REVIEWS
AWOL One & Daddy Kev
Souldoubt
(Mean Street)

Daddy Kev is a rising star in the world of hip-hop production with fresh
beats with an impressive resume of artists he's done beats for:
Busdriver, Dose One, Mikah 9, Sole, and others. He's definitely out
there in that land of "advanced" hip-hop providing a soundscape for
abstract and experimental rappers to flow over. Awol One is the latest
such rapper to step up and get a piece of his production, and their
collabo' resulted in the impressive Souldoubt.
Vocally, Awol One is a little reminiscent of R.A. the Rugged Man. You
get the feeling from listening to his voice that he smokes blunts and
drinks whiskey all day. On the other hand, Awol couldn't have any LESS
in common with R.A.'s style -- a shock theatre of "hairy fat unshaven"
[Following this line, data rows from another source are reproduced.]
Lemma holds_ok_take r (O O' : nat -> bool -> Prop) i ex :
  holds_ok (rw_readers r) (rw_writer r) O -> __arw_compatible r ex = true -> ~ O i ex ->
  (forall j x, O' j x <-> O j x \/ (j = i /\ x = ex)) ->
  holds_ok (rw_readers (__arw_take r ex)) (rw_writer (__arw_take r ex)) O'.
Proof.
  intros (H & Ho & Er & Ew & Hx) Hc Hn HO. unfold __arw_compatible in Hc.
  exists (fun x => if decide (x = ex) then {[i]} ∪ H ex else H x).
  assert (i ∉ H ex) as Hi by (by rewrite Ho).
  assert (size ({[i]} ∪ H ex) = S (size (H ex))) as Hs
    by (rewrite size_union by set_solver; rewrite size_singleton; lia).
  split.
  - intros j x. rewrite HO. destruct (decide (x = ex)) as [->|D]; [|rewrite Ho; naive_solver].
    rewrite elem_of_union, elem_of_singleton, Ho. naive_solver.
  - destruct ex; simpl.
    + apply andb_true_iff in Hc as [Hw%negb_true_iff Hr%bool_decide_eq_true].
      rewrite Hs, Hr. rewrite Hw in Ew. simpl in *. lia.
    + apply negb_true_iff in Hc. rewrite Hs, Hc.
      rewrite Hc in Ew. split_and!; [lia|done|done].
Qed.

Lemma holds_ok_release r (O O' : nat -> bool -> Prop) i ex :
  holds_ok (rw_readers r) (rw_writer r) O -> O i ex ->
  (forall j x, O' j x <-> O j x /\ ~ (j = i /\ x = ex)) ->
  holds_ok (rw_readers (__arw_release_locked r)) (rw_writer (__arw_release_locked r)) O'.
Proof.
  intros (H & Ho & Er & Ew & Hx) Hi HO.
  exists (fun x => if decide (x = ex) then H ex ∖ {[i]} else H x).
  assert (i ∈ H ex) as Hin by (by rewrite Ho).
  assert (size (H ex ∖ {[i]}) + 1 = size (H ex))%nat as Hs.
  { rewrite size_difference by set_solver. rewrite size_singleton.
    assert (size (H ex) <> 0%nat) by (apply size_non_empty_iff; set_solver). lia. }
  split.
  - intros j x. rewrite HO. destruct (decide (x = ex)) as [->|D]; [|rewrite Ho; naive_solver].
    rewrite elem_of_difference, elem_of_singleton, Ho. naive_solver.
  - unfold __arw_release_locked. set (r1 := if decide _ then set_last r _ else r).
    assert (rw_readers r1 = rw_readers r /\ rw_writer r1 = rw_writer r) as [-> ->]
      by (unfold r1; by case_decide).
    destruct ex; simpl in *.
    + destruct (rw_writer r); simpl in *; [|lia]. specialize (Hx eq_refl).
      split_and!; [lia|lia|done].
    + destruct (rw_writer r); [specialize (Hx eq_refl); lia|].
      rewrite decide_True by lia. simpl in *. split_and!; [lia|lia|done].
Qed.

Lemma holds_ok_exclusive readers writer O i j ex :
  holds_ok readers writer O -> O i true -> O j ex -> j = i /\ ex = true.
Proof.
  intros (H & Ho & Er & Ew & Hx) Hi Hj. rewrite <-Ho in Hi, Hj.
  assert (writer = true) as ->.
  { destruct writer; [done|]. simpl in Ew. assert (size (H true) <> 0%nat); [|lia].
    apply size_non_empty_iff. set_solver. }
  destruct ex.
  - split; [|done]. symmetry. apply (size_singleton_inv (H true)); [simpl in Ew; lia|done|done].
  - specialize (Hx eq_refl). assert (size (H false) <> 0%nat); [|lia]. apply size_non_empty_iff. set_solver.
Qed.

Lemma holds_ok_nonneg readers writer O : holds_ok readers writer O -> 0 <= readers.
Proof. intros (H & _ & -> & _). lia. Qed.

(** ** The invariant *)

Definition rw_owns (r : xtc_arwlock) (pool : gmap nat rw_pc) (i : nat) (ex : bool) : Prop :=
  (i ∈ rw_granted r /\ exists c, pool !! i = Some (WLoop ex c)) \/ pool !! i = Some (WHold ex).

Record rw_base (r : xtc_arwlock) (pool : gmap nat rw_pc) : Prop := mk_rw_base {
  rb_holds : holds_ok (rw_readers r) (rw_writer r) (rw_owns r pool);
  rb_nodup : NoDup (rw_wq r).*1;
  rb_queue : forall i ex, (i, ex) ∈ rw_wq r -> (i ∉ rw_granted r) /\ (exists c, pool !! i = Some (WLoop ex c));
  rb_granted : forall i, i ∈ rw_granted r -> i ∈ rw_woken r /\ (exists ex c, pool !! i = Some (WLoop ex c));
}.

(** The head of the queue waits for a holder. *)
Definition head_waits (r : xtc_arwlock) : Prop :=
  match rw_wq r with (_, ex) :: _ => __arw_compatible r ex = false | [] => True end.

Definition w_asleep (ex : bool) (p : rw_pc) : Z :=
  match p with WSleep x => if decide (x = ex) then 1 else 0 | _ => 0 end.

Record rw_threads (r : xtc_arwlock) (pool : gmap nat rw_pc) : Prop := mk_rw_threads {
  rt_sleep : forall ex i, i ∈ cv_asleep (mode_cv r ex) ∪ cv_signalled (mode_cv r ex) <->
    pool !! i = Some (WSleep ex);
  rt_waiters : forall ex, mode_waiters r ex = pool_sum (w_asleep ex) pool;
}.

Definition free (r : xtc_arwlock) : Prop := rw_writer r = false /\ rw_readers r = 0 /\ rw_wq r = [].

(** A free latch with sleepers has a thread on its way. *)
Definition rw_way (r : xtc_arwlock) (pool : gmap nat rw_pc) : Prop :=
  free r ->
  (forall ex, cv_asleep (mode_cv r ex) = ∅) \/ (exists ex, cv_signalled (mode_cv r ex) <> ∅) \/
  (exists i ex, pool !! i = Some (WSpun ex)).

Definition rw_inv (r : xtc_arwlock) (pool : gmap nat rw_pc) : Prop :=
  rw_base r pool /\ head_waits r /\ rw_threads r pool /\ rw_way r pool.

(** ** Preservation, piece by piece *)

Lemma rw_owns_one r pool i ex ex' : rw_owns r pool i ex -> rw_owns r pool i ex' -> ex' = ex.
Proof. intros [[_ [c E]]|E] [[_ [c' E']]|E']; simplify_eq; done. Qed.

(** Neither queued nor granted. *)
Definition away (r : xtc_arwlock) (i : nat) : Prop := (i ∉ rw_granted r) /\ fw_queued (rw_wq r) i = false.

Definition in_loop (p : rw_pc) : bool := match p with WLoop _ _ => true | _ => false end.

Lemma outside_away r pool i p : rw_base r pool -> pool !! i = Some p -> in_loop p = false -> away r i.
Proof.
  intros Hb Hp Hl. split.
  - intros Hg. destruct (rb_granted _ _ Hb i Hg) as (_ & ex & c & E). by simplify_eq.
  - apply not_true_iff_false. intros [ex Hq]%fw_queued_spec.
    destruct (rb_queue _ _ Hb i ex Hq) as (_ & c & E). by simplify_eq.
Qed.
whiteness. Awol One is more interested in exploring the depths of his
own psyche and the power of words to describe his world. "Music is the
weapon of the future" for Awol on the song "Demolition":
"No destination of where I'm headed to/No imagination but now I'ma get
it through/Just a touch of the world's blue hands/Take me to the other
place, never leavin a trace/Invitin me, leaves me an ugly aftertaste/Once
I got third place in the human race/I wish doctors knew how to heal/Cause
like Gargamel, I'm chillin with Azrael."
Of course, there are plenty of rappers in hip-hop today who are trying
to be introspective or profound -- and not all of it makes for an
entertaining listening experience. As Awol One says on "Content" though,
"Some people, they just play the part/But people like us devote our
life to the art." And Awol's devotion is obvious. In fact to some, it
might be a little too serious. This is not light music, or happy music,
but it is definitely artful. And with Daddy Kev's beats and scratching
assistance by D-Styles of the Invisibl Skratch Piklz, it's mostly good.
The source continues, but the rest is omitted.